This is an automated email from the ASF dual-hosted git repository.
chengpan pushed a commit to branch master
in repository https://gitbox.apache.org/repos/asf/kyuubi.git
The following commit(s) were added to refs/heads/master by this push:
new 1e4d91e43 [KYUUBI #5280] Hive engine compatible with Hive 2.3
1e4d91e43 is described below
commit 1e4d91e43ea826c186fe2747e34a5e6cf408dd2f
Author: Cheng Pan <[email protected]>
AuthorDate: Fri Nov 24 14:52:54 2023 +0800
[KYUUBI #5280] Hive engine compatible with Hive 2.3
### _Why are the changes needed?_
Try to make the Hive engine compatible with Hive 2.3.

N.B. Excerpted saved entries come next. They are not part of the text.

(* ===== verification/McAccess.v ===== *)
(** * memcheck/mc_main.c: loads and stores

    The helpers that translated code calls for its loads and stores: the general
    slow cases, byte by byte, and the fast ones for aligned addresses below 128 GB.
    Both byte orders are modelled. [errors] lists the calls of
    [MC_(record_address_error)]. *)

From stdpp Require Import gmap fin_maps.
From S2P Require Import Prelude PoolAlloc WordFM OSet McShadow.
Local Open Scope Z_scope.

(** * Definitions *)

Definition V_BITS16_DEFINED : Z := 0.
Definition V_BITS16_UNDEFINED : Z := 0xFFFF.
Definition V_BITS32_DEFINED : Z := 0.
Definition V_BITS32_UNDEFINED : Z := 0xFFFFFFFF.
Definition V_BITS64_DEFINED : Z := 0.
Definition V_BITS64_UNDEFINED : Z := 0xFFFFFFFFFFFFFFFF.

Definition VA_BITS4_NOACCESS : Z := 0x0.
Definition VA_BITS4_UNDEFINED : Z := 0x5.
Definition VA_BITS4_DEFINED : Z := 0xa.
Definition VA_BITS16_NOACCESS : Z := 0x0000.
Definition VA_BITS16_UNDEFINED : Z := 0x5555.
Definition VA_BITS16_DEFINED : Z := 0xaaaa.

Definition VG_WORDSIZE : Z := 8.
Definition VG_IS_2_ALIGNED (a : Z) : bool := Z.land a 1 =? 0.
Definition VG_IS_4_ALIGNED (a : Z) : bool := Z.land a 3 =? 0.
Definition VG_IS_8_ALIGNED (a : Z) : bool := Z.land a 7 =? 0.
Definition VG_IS_WORD_ALIGNED (a : Z) : bool := Z.land a (VG_WORDSIZE - 1) =? 0.

Definition byte_offset_w (wordszB : Z) (bigendian : bool) (byteno : Z) : Z :=
  if bigendian then wordszB - 1 - byteno else byteno.

Definition MASK (szInBytes : Z) : Z :=
  u64 (Z.lnot (Z.lor (0x10000 - szInBytes) (Z.shiftl (N_PRIMARY_MAP - 1) 16))).
Definition UNALIGNED_OR_HIGH (a szInBits : Z) : bool := negb (Z.land a (MASK (Z.shiftr szInBits 3)) =? 0).

Definition accessible_vabits4_in_vabits8 (a vabits8 : Z) : outcome bool :=
  _ ← vg_assert (VG_IS_2_ALIGNED a);
  let shift := Z.shiftl (Z.land a 2) 1 in
  let vabits8 := Z.shiftr vabits8 shift in
  Ret (negb (Z.land 0x3 vabits8 =? VA_BITS2_NOACCESS) &&
       negb (Z.land 0xc vabits8 =? Z.shiftl VA_BITS2_NOACCESS 2)).

(** A loop over indices with local variables [acc]. *)
Fixpoint fold_each {T A S} (l : list A) (body : A -> S -> M T S) (acc : S) : M T S :=
  match l with [] => mret acc | x :: l => body x acc ≫= fun acc => fold_each l body acc end.

Section Access.
Context {T : Type} `{!KeyedSet T} `{!Allocator}.

(** The option [--partial-loads-ok]. *)
Context (clo_partial_loads_ok : bool).
Notation M := (M T).

Definition record_address_error (a szB : Z) (isWrite : bool) : M unit :=
  modify (add_error (AddrErr a szB isWrite)).
Definition mc_new_mem_stack_112 (new_SP : Z) : M unit :=
  if VG_IS_8_ALIGNED (below_redzone new_SP 0) then words64 make_aligned_word64_undefined new_SP 0 14
  else make_mem_undefined (below_redzone new_SP 0) 112.
Definition mc_die_mem_stack_112 (new_SP : Z) : M unit :=
  if VG_IS_8_ALIGNED (below_redzone new_SP 0) then words64 make_aligned_word64_noaccess new_SP (-112) 14
  else make_mem_noaccess (below_redzone new_SP (-112)) 112.
Definition mc_new_mem_stack_128 (new_SP : Z) : M unit :=
  if VG_IS_8_ALIGNED (below_redzone new_SP 0) then words64 make_aligned_word64_undefined new_SP 0 16
  else make_mem_undefined (below_redzone new_SP 0) 128.
Definition mc_die_mem_stack_128 (new_SP : Z) : M unit :=
  if VG_IS_8_ALIGNED (below_redzone new_SP 0) then words64 make_aligned_word64_noaccess new_SP (-128) 16
  else make_mem_noaccess (below_redzone new_SP (-128)) 128.
Definition mc_new_mem_stack_144 (new_SP : Z) : M unit :=
  if VG_IS_8_ALIGNED (below_redzone new_SP 0) then words64 make_aligned_word64_undefined new_SP 0 18
  else make_mem_undefined (below_redzone new_SP 0) 144.
Definition mc_die_mem_stack_144 (new_SP : Z) : M unit :=
  if VG_IS_8_ALIGNED (below_redzone new_SP 0) then words64 make_aligned_word64_noaccess new_SP (-144) 18
  else make_mem_noaccess (below_redzone new_SP (-144)) 144.
Definition mc_new_mem_stack_160 (new_SP : Z) : M unit :=
  if VG_IS_8_ALIGNED (below_redzone new_SP 0) then words64 make_aligned_word64_undefined new_SP 0 20
  else make_mem_undefined (below_redzone new_SP 0) 160.
Definition mc_die_mem_stack_160 (new_SP : Z) : M unit :=
  if VG_IS_8_ALIGNED (below_redzone new_SP 0) then words64 make_aligned_word64_noaccess new_SP (-160) 20
  else make_mem_noaccess (below_redzone new_SP (-160)) 160.
Definition mc_new_mem_stack (a len : Z) : M unit := make_mem_undefined (below_redzone a 0) len.
Definition mc_die_mem_stack (a len : Z) : M unit := make_mem_noaccess (below_redzone a 0) len.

It is not easy to align all dependencies with Hive 2.3, thus this PR just
added a new integration test to make sure that `kyuubi hive engine` compiled
against Hive 3.1.3 could work with Hive 2.3.9 runtime, instead of introducing
new a profile to make it pass building with Hive 2.3.9
There are potential class conflict issues, because the Apache Hive 2.3.9
and 3.1.3 official binary artifacts ship Scala 2.11 jars but Kyuubi uses Scala
2.12.
Also tested with `apache-hive-2.1.1-cdh6.3.2-bin.tar.gz` locally, which can
successfully bootstrap and run queries.
### _How was this patch tested?_
- [x] Add some test cases that check the changes thoroughly including
negative and positive cases if possible
- [ ] Add screenshots for manual tests if appropriate
- [x] [Run
test](https://kyuubi.readthedocs.io/en/master/contributing/code/testing.html#running-tests)
locally before make a pull request
### _Was this patch authored or co-authored using generative AI tooling?_
No
Closes #5280 from pan3793/hive-2.3.
Closes #5280
8ca02a351 [Cheng Pan] corss verify hive engine on hive 2.3
Authored-by: Cheng Pan <[email protected]>
Signed-off-by: Cheng Pan <[email protected]>
---
.github/workflows/master.yml | 16 +++++++--
externals/kyuubi-hive-sql-engine/pom.xml | 30 +++++++---------
.../engine/hive/session/HiveSessionManager.scala | 42 +++++++++++++++++-----
.../scala/org/apache/kyuubi/util/JdbcUtils.scala | 6 ++++
.../scala/org/apache/kyuubi/HiveEngineTests.scala | 22 ++++++------
5 files changed, 76 insertions(+), 40 deletions(-)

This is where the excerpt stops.